━━ Dataset ━━
Lemma ensure_settings c :
  fst (LineConfig.EnsureSettingsForCurrentOffset c) = current_settings c
  /\ OffsetMap.find (LineConfig.current_offset_ c)
       (LineConfig.settings_map_ (snd (LineConfig.EnsureSettingsForCurrentOffset c)))
     = Some (current_settings c).
Proof.
  unfold LineConfig.EnsureSettingsForCurrentOffset, current_settings.
  destruct (OffsetMap.find _ _) eqn:Hf; simpl; [now split|].
  split; [reflexivity|apply find_insert_eq].
Qed.

Lemma ensure_frame c o :
  o <> LineConfig.current_offset_ c ->
  OffsetMap.find o (LineConfig.settings_map_ (snd (LineConfig.EnsureSettingsForCurrentOffset c)))
  = OffsetMap.find o (LineConfig.settings_map_ c)
  /\ OffsetMap.find o (LineConfig.config_ (snd (LineConfig.EnsureSettingsForCurrentOffset c)))
     = OffsetMap.find o (LineConfig.config_ c).
Proof.
  intros Hne. rewrite ensure_result.
  destruct (OffsetMap.find (LineConfig.current_offset_ c) (LineConfig.settings_map_ c));
    simpl; [now split|].
  unfold config_add_line_settings. split; apply find_insert_ne; congruence.
Qed.

Lemma ensure_kept c o :
  (OffsetMap.find o (LineConfig.settings_map_ c) <> None ->
   OffsetMap.find o (LineConfig.settings_map_
                       (snd (LineConfig.EnsureSettingsForCurrentOffset c))) <> None)
  /\ (OffsetMap.find o (LineConfig.config_ c) <> None ->
      OffsetMap.find o (LineConfig.config_
                          (snd (LineConfig.EnsureSettingsForCurrentOffset c))) <> None).
Proof.
  rewrite ensure_result.
  destruct (OffsetMap.find (LineConfig.current_offset_ c) (LineConfig.settings_map_ c));
    simpl; [now split|].
  split; apply find_insert_kept.
Qed.

(** Every method other than [setOffset] leaves the object as it was, or
    as [EnsureSettingsForCurrentOffset] leaves it, or stores there
    settings that differ from the ensured ones in the member of the method
    only; [setBias] may also fail after writing such settings to the entry
    of the wrapper alone. *)
Lemma setter_shape k c :
  is_set_offset k = false ->
  (snd (LineConfig.call k c) = c
   /\ exists msg, fst (LineConfig.call k c) = Throw (TypeError msg))
  \/ (snd (LineConfig.call k c) = snd (LineConfig.EnsureSettingsForCurrentOffset c)
      /\ exists msg, fst (LineConfig.call k c) = Throw (TypeError msg))
  \/ (exists s,
        snd (LineConfig.call k c)
        = LineConfig.update_config s
            (LineConfig.write_settings s (snd (LineConfig.EnsureSettingsForCurrentOffset c)))
        /\ fst (LineConfig.call k c) = Return Undefined
        /\ forall f, field_of_call k <> Some f ->
                     same_field f s (fst (LineConfig.EnsureSettingsForCurrentOffset c)))
  \/ (exists s what,
        snd (LineConfig.call k c)
        = LineConfig.write_settings s (snd (LineConfig.EnsureSettingsForCurrentOffset c))
        /\ fst (LineConfig.call k c) = Throw (Error ("Failed to set bias: " ++ what))
        /\ forall f, field_of_call k <> Some f ->
                     same_field f s (fst (LineConfig.EnsureSettingsForCurrentOffset c))).
Proof.
  intros Hk.
  destruct k as [info|info|info|info|info|info|info|info]; simpl in Hk; try discriminate;
    simpl; destruct info as [|[] rest]; simpl; eauto;
    destruct (LineConfig.EnsureSettingsForCurrentOffset c) as [s0 c1]; simpl;
    repeat (break_if; simpl); eauto;
    unfold LineConfig.store_bias, set_bias; simpl;
    first
      [ right; right; left; eexists; (split; [reflexivity|]); (split; [reflexivity|]);
        intros f Hf; destruct f; simpl; try reflexivity; congruence
      | right; right; right; eexists; eexists;
        (split; [reflexivity|]); (split; [reflexivity|]);
        intros f Hf; destruct f; simpl; try reflexivity; congruence ].
Qed.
━━━
- **Work order**
Once the records end, copy them all again exactly.

- **Solution to this exercise**
Lemma ensure_settings c :
  fst (LineConfig.EnsureSettingsForCurrentOffset c) = current_settings c
  /\ OffsetMap.find (LineConfig.current_offset_ c)
       (LineConfig.settings_map_ (snd (LineConfig.EnsureSettingsForCurrentOffset c)))
     = Some (current_settings c).
Proof.
  unfold LineConfig.EnsureSettingsForCurrentOffset, current_settings.
  destruct (OffsetMap.find _ _) eqn:Hf; simpl; [now split|].
  split; [reflexivity|apply find_insert_eq].
Qed.

Lemma ensure_frame c o :
  o <> LineConfig.current_offset_ c ->
  OffsetMap.find o (LineConfig.settings_map_ (snd (LineConfig.EnsureSettingsForCurrentOffset c)))
  = OffsetMap.find o (LineConfig.settings_map_ c)
  /\ OffsetMap.find o (LineConfig.config_ (snd (LineConfig.EnsureSettingsForCurrentOffset c)))
     = OffsetMap.find o (LineConfig.config_ c).
Proof.
  intros Hne. rewrite ensure_result.
  destruct (OffsetMap.find (LineConfig.current_offset_ c) (LineConfig.settings_map_ c));
    simpl; [now split|].
  unfold config_add_line_settings. split; apply find_insert_ne; congruence.
Qed.

Lemma ensure_kept c o :
  (OffsetMap.find o (LineConfig.settings_map_ c) <> None ->
   OffsetMap.find o (LineConfig.settings_map_
                       (snd (LineConfig.EnsureSettingsForCurrentOffset c))) <> None)
  /\ (OffsetMap.find o (LineConfig.config_ c) <> None ->
      OffsetMap.find o (LineConfig.config_
                          (snd (LineConfig.EnsureSettingsForCurrentOffset c))) <> None).
Proof.
  rewrite ensure_result.
  destruct (OffsetMap.find (LineConfig.current_offset_ c) (LineConfig.settings_map_ c));
    simpl; [now split|].
  split; apply find_insert_kept.
Qed.

(** Every method other than [setOffset] leaves the object as it was, or
    as [EnsureSettingsForCurrentOffset] leaves it, or stores there
    settings that differ from the ensured ones in the member of the method
    only; [setBias] may also fail after writing such settings to the entry
    of the wrapper alone. *)
Lemma setter_shape k c :
  is_set_offset k = false ->
  (snd (LineConfig.call k c) = c
   /\ exists msg, fst (LineConfig.call k c) = Throw (TypeError msg))
  \/ (snd (LineConfig.call k c) = snd (LineConfig.EnsureSettingsForCurrentOffset c)
      /\ exists msg, fst (LineConfig.call k c) = Throw (TypeError msg))
  \/ (exists s,
        snd (LineConfig.call k c)
        = LineConfig.update_config s
            (LineConfig.write_settings s (snd (LineConfig.EnsureSettingsForCurrentOffset c)))
        /\ fst (LineConfig.call k c) = Return Undefined
        /\ forall f, field_of_call k <> Some f ->
                     same_field f s (fst (LineConfig.EnsureSettingsForCurrentOffset c)))
  \/ (exists s what,
        snd (LineConfig.call k c)
        = LineConfig.write_settings s (snd (LineConfig.EnsureSettingsForCurrentOffset c))
        /\ fst (LineConfig.call k c) = Throw (Error ("Failed to set bias: " ++ what))
        /\ forall f, field_of_call k <> Some f ->
                     same_field f s (fst (LineConfig.EnsureSettingsForCurrentOffset c))).
Proof.
  intros Hk.
  destruct k as [info|info|info|info|info|info|info|info]; simpl in Hk; try discriminate;
    simpl; destruct info as [|[] rest]; simpl; eauto;
    destruct (LineConfig.EnsureSettingsForCurrentOffset c) as [s0 c1]; simpl;
    repeat (break_if; simpl); eauto;
    unfold LineConfig.store_bias, set_bias; simpl;
    first
      [ right; right; left; eexists; (split; [reflexivity|]); (split; [reflexivity|]);
        intros f Hf; destruct f; simpl; try reflexivity; congruence
      | right; right; right; eexists; eexists;
        (split; [reflexivity|]); (split; [reflexivity|]);
        intros f Hf; destruct f; simpl; try reflexivity; congruence ].
Qed.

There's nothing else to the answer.